Side Note: Process substitution may be referred to as a bashism (a command or structure usable in advanced shells like bash
, but not specified by POSIX), but it was implemented in ksh
before bash's existence as ksh man page and this answer suggest.
Shells like tcsh
and mksh
however do not have process substitution. So how could we go around redirecting output of multiple commands into another command without process substitution?

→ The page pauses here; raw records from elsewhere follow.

(** * dehashed_excerpt: excerpt builder and breach counter

    A shallow embedding of [src/dehashed_excerpt.py] and the properties of
    its column resolution, delimiter fallback, ranking, de-duplication and
    breach counting.

    Conventions of the embedding.
    - A Python [str] is a [string]; one [ascii] stands for one code point
      in the range U+0000..U+00FF.  [str.strip] and [str.lower] are
      written out for that range.
    - A Python [set] of strings is a [gset string]; the [ALIASES] dict is
      a [gmap string (gset string)].
    - [None]-able values are [option]s; Python truthiness of an optional
      string is [truthy].
    - The [csv] module is a library: what [csv.Sniffer().sniff] and
      [csv.reader] do is taken as given (a [Variable] and a field of the
      opened file).
    - Logging to stderr is not modelled. *)

From Stdlib Require Import ZArith Ascii String.
From stdpp Require Import gmap strings list sorting pretty.

(* [set_solver] clears hypotheses by name. *)
Local Set Warnings "-clear-no-such-hyp".

Local Open Scope string_scope.
Local Open Scope nat_scope.
Local Open Scope stdpp_scope.
Local Open Scope list_scope.

(** ** Python string primitives *)

Module Py.

(** [c.isspace()] for a code point below 256: TAB..CR, FS..US, SPACE,
    NEL and NBSP. *)
Definition isspace (c : ascii) : bool :=
  let n := nat_of_ascii c in
  ((9 <=? n) && (n <=? 13)) || ((28 <=? n) && (n <=? 32))
  || (n =? 133) || (n =? 160).

Fixpoint lstrip (s : string) : string :=
  match s with
  | String c s' => if isspace c then lstrip s' else s
  | EmptyString => EmptyString
  end.

(** The text of [s] without its trailing whitespace. *)
Fixpoint rstrip (s : string) : string :=
  match s with
  | String c s' =>
      match rstrip s' with
      | EmptyString => if isspace c then EmptyString else String c EmptyString
      | r => String c r
      end
  | EmptyString => EmptyString
  end.

(** [s.strip()] *)
Definition strip (s : string) : string := rstrip (lstrip s).

(** [c.lower()] for a code point below 256: A..Z and the Latin-1 capitals
    U+00C0..U+00DE other than the multiplication sign U+00D7. *)
Definition lower_char (c : ascii) : ascii :=
  let n := nat_of_ascii c in
  if ((65 <=? n) && (n <=? 90))
     || ((192 <=? n) && (n <=? 222) && negb (n =? 215))
  then ascii_of_nat (n + 32) else c.

(** [s.lower()] *)
Fixpoint lower (s : string) : string :=
  match s with
  | String c s' => String (lower_char c) (lower s')
  | EmptyString => EmptyString
  end.

(** [sub in s] *)
Fixpoint contains (sub s : string) : bool :=
  String.prefix sub s
  || match s with
     | String _ s' => contains sub s'
     | EmptyString => false
     end.

(** [s.count(c)] for a one-character [c]. *)
Fixpoint count (c : ascii) (s : string) : nat :=
  match s with
  | String d s' => (if Ascii.eqb d c then 1 else 0) + count c s'
  | EmptyString => 0
  end.

(** Truthiness of a string: non-empty. *)
Definition nonempty (s : string) : bool :=
  match s with EmptyString => false | String _ _ => true end.

(** Truthiness of an optional string: neither [None] nor [""]. *)
Definition truthy (o : option string) : bool :=
  match o with Some s => nonempty s | None => false end.

End Py.

(** ** Header aliases *)

Definition ALIASES : gmap string (gset string) :=
  list_to_map
    [ ("email", list_to_set ["email"; "email_address"; "e-mail"; "mail"; "addr"; "address_email"]);
      ("name", list_to_set ["name"; "full_name"; "fullname"; "display_name"]);
      ("first", list_to_set ["first_name"; "firstname"; "given_name"; "givenname"; "first"]);
      ("last", list_to_set ["last_name"; "lastname"; "surname"; "family_name"; "familyname"; "last"]);
      ("breach", list_to_set ["breach"; "source"; "database"; "breach_name"]) ].

(** [normalize]: the stripped string; every caller passes a [str], so the
    [s or ...] default is never taken. *)
Definition normalize (s : string) : string := Py.strip s.

(** The index of the first element satisfying [p]: the
    [for i, h in enumerate(header_lower): if p(h): return i] loops. *)
Definition first_index (p : string → bool) (l : list string) : option nat :=
  fst <$> list_find (λ h, p h = true) l.

(** [choose_col] *)
Definition choose_col (header_lower : list string) (prefer : string)
    (explicit : option string) : option nat :=
  match header_lower with
  | [] => None
  | _ =>
    let by_explicit :=
      match explicit with
      | Some e =>
          if Py.nonempty e then
            let preferred := Py.lower e in
            match first_index (λ h, String.eqb h preferred) header_lower with
            | Some i => Some i
            | None => first_index (λ h, Py.contains preferred h) header_lower
            end
          else None
      | None => None
      end in
    match by_explicit with
    | Some i => Some i
    | None =>
        let aliases := default ∅ (ALIASES !! prefer) in
        first_index (λ h, bool_decide (h ∈ aliases)) header_lower
    end
  end.

(** ** Delimiter detection *)

Inductive quoting_style := QUOTE_MINIMAL | QUOTE_ALL | QUOTE_NONNUMERIC | QUOTE_NONE.

(** The attributes of a [csv.Dialect]. *)
Record Dialect := {
  delimiter : string;
  doublequote : bool;
  escapechar : option string;
  lineterminator : string;
  quotechar : string;
  quoting : quoting_style;
  skipinitialspace : bool
}.

Definition TAB : ascii := ascii_of_nat 9.
Definition LF : ascii := ascii_of_nat 10.
Definition DQUOTE : ascii := ascii_of_nat 34.

(** The delimiters handed to the sniffer, which are also the keys of the
    [counts] dict, in insertion order. *)
Definition candidates : list ascii := [","%char; ";"%char; TAB; "|"%char; ":"%char].

(** The scan of [max(counts, key=counts.get)] over the keys in insertion
    order: the running best is replaced only by a strictly larger count, so
    the first key with the largest count wins. *)
Fixpoint max_scan (best : ascii * nat) (rest : list (ascii * nat)) : ascii :=
  match rest with
  | [] => best.1
  | kv :: rest' => if best.2 <? kv.2 then max_scan kv rest' else max_scan best rest'
  end.

(** [max(counts, key=counts.get)]; the dict of [detect_dialect] is never
    empty (on an empty one Python raises). *)
Definition max_key (counts : list (ascii * nat)) : ascii :=
  match counts with
  | kv :: rest => max_scan kv rest
  | [] => ","%char
  end.

(** The dialect class [F] built in the [except] branch. *)
Definition F (delim : ascii) : Dialect :=
  {| delimiter := String delim EmptyString;
     doublequote := true;
     escapechar := None;
     lineterminator := String LF EmptyString;
     quotechar := String DQUOTE EmptyString;
     quoting := QUOTE_MINIMAL;
     skipinitialspace := true |}.

Section Sniffer.

(** [csv.Sniffer().sniff(sample, delimiters)]: the sniffed dialect, or
    [None] when the call raises. *)
Variable sniff : string → list ascii → option Dialect.

(** [detect_dialect] *)
Definition detect_dialect (sample : string) : Dialect :=
  match sniff sample candidates with
  | Some dialect => dialect
  | None =>
      let counts :=
        [ (","%char, Py.count "," sample); (";"%char, Py.count ";" sample);
          (TAB, Py.count TAB sample); ("|"%char, Py.count "|" sample);
          (":"%char, Py.count ":" sample) ] in
      let delim :=
        if Py.nonempty sample then max_key counts else ","%char in
      F delim
  end.

End Sniffer.

(** ** Names and domains *)

(** [row[idx]] guarded by [idx is not None and idx < len(row)], else [""]. *)
Definition field_or_empty (row : list string) (idx : option nat) : string :=
  match idx with
  | Some i => match row !! i with Some v => normalize v | None => EmptyString end
  | None => EmptyString
  end.

(** [build_name] *)
Definition build_name (row : list string) (idx_name idx_first idx_last : option nat)
    : string :=
  let name := field_or_empty row idx_name in
  if Py.nonempty name then name
  else
    let fn := field_or_empty row idx_first in
    let ln := field_or_empty row idx_last in
    Py.strip (fn +:+ (if Py.nonempty fn && Py.nonempty ln then " " else EmptyString) +:+ ln).

(** No ['>'] occurs in [s]. *)
Fixpoint no_gt (s : string) : bool :=
  match s with
  | String c s' => negb (Ascii.eqb c ">") && no_gt s'
  | EmptyString => true
  end.

(** [re.search(r"@([^>]+)$", email)]: group 1 of the leftmost match, that
    is the text after the first ['@'] which is followed, up to the end of
    the string, by at least one character and by no ['>']. *)
Fixpoint search_domain (email : string) : option string :=
  match email with
  | String c rest =>
      if Ascii.eqb c "@" && Py.nonempty rest && no_gt rest then Some rest
      else search_domain rest
  | EmptyString => None
  end.

(** [email_domain] *)
Definition email_domain (email : string) : string :=
  match search_domain email with
  | Some g => Py.lower g
  | None => EmptyString
  end.

(** ** The run over the file *)

(** The command line, as far as the modelled code reads it. *)
Record Args := {
  limit : Z;
  email_col : option string;
  name_col : option string;
  first_col : option string;
  last_col : option string;
  breach_col : option string;
  delimiter_arg : string;
  prefer_domain : option string;
  json_file : option string
}.

(** What iterating a [csv.reader] yields: rows, then the end of the input
    or a [csv.Error]. *)
Inductive csv_stream :=
| Eof
| Row (fields : list string) (rest : csv_stream)
| CsvError (msg : string).

(** The opened file: its text, and what [csv.reader] makes of it under a
    dialect ([None] when [csv.reader] rejects the dialect). *)
Record CsvFile := {
  text : string;
  reader : Dialect → option csv_stream
}.

(** The five resolved column indices. *)
Record Columns := {
  idx_email : option nat;
  idx_name : option nat;
  idx_first : option nat;
  idx_last : option nat;
  idx_breach : option nat
}.

(** [header_lower] and the five [choose_col] calls. *)
Definition header_lower (header : list string) : list string :=
  (λ h, Py.lower (normalize h)) <$> header.

Definition resolve (args : Args) (header : list string) : Columns :=
  let hl := header_lower header in
  {| idx_email := choose_col hl "email" (email_col args);
     idx_name := choose_col hl "name" (name_col args);
     idx_first := choose_col hl "first" (first_col args);
     idx_last := choose_col hl "last" (last_col args);
     idx_breach := choose_col hl "breach" (breach_col args) |}.

(** An entry of [items]: [((prefer_hit, has_name, len(items)), display)]. *)
Definition rank_key : Type := nat * nat * nat.
Definition item : Type := rank_key * string.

Grouping plus piping!
$ (echo foo;echo bar) | wc
2 2 8
Effectively this is the same as above example, However, this is different under the hood from process substitution, since we make stdout of the whole subshell and stdin of wc
linked with the pipe. On the other hand, process substitution makes a command read a temporary file descriptor.
So if we can do grouping with piping, why do we need process substitution? Because sometimes we cannot use piping. Consider the example below - comparing outputs of two commands with diff
(which needs two files, and in this case we are giving it two file descriptors)
diff <(ls /bin) <(ls /usr/bin)
< <
is a syntax error:
$ cat < <
bash: syntax error near unexpected token `<'
< <()
is process substitution (<()
) combined with redirection (<
):
A contrived example:
$ wc -l < <(grep ntfs /etc/fstab)
4
$ wc -l <(grep ntfs /etc/fstab)
4 /dev/fd/63
With process substitution, the path to the file descriptor is used like a filename. In case you don't want to (or can't) use a filename directly, you combine process substitution with redirection.
To be clear, there is no < <
operator.
< <
is a syntax error, you probably mean command1 < <( command2 )
which is a simple input redirection followed by a process substitution and is very similar but not equivalent to :
command2 | command1
The difference assuming you are running bash
is command1
is run in a subshell in the second case while it is run in the current shell in the first one. That means variables set in command1
would not be lost with the process substitution variant.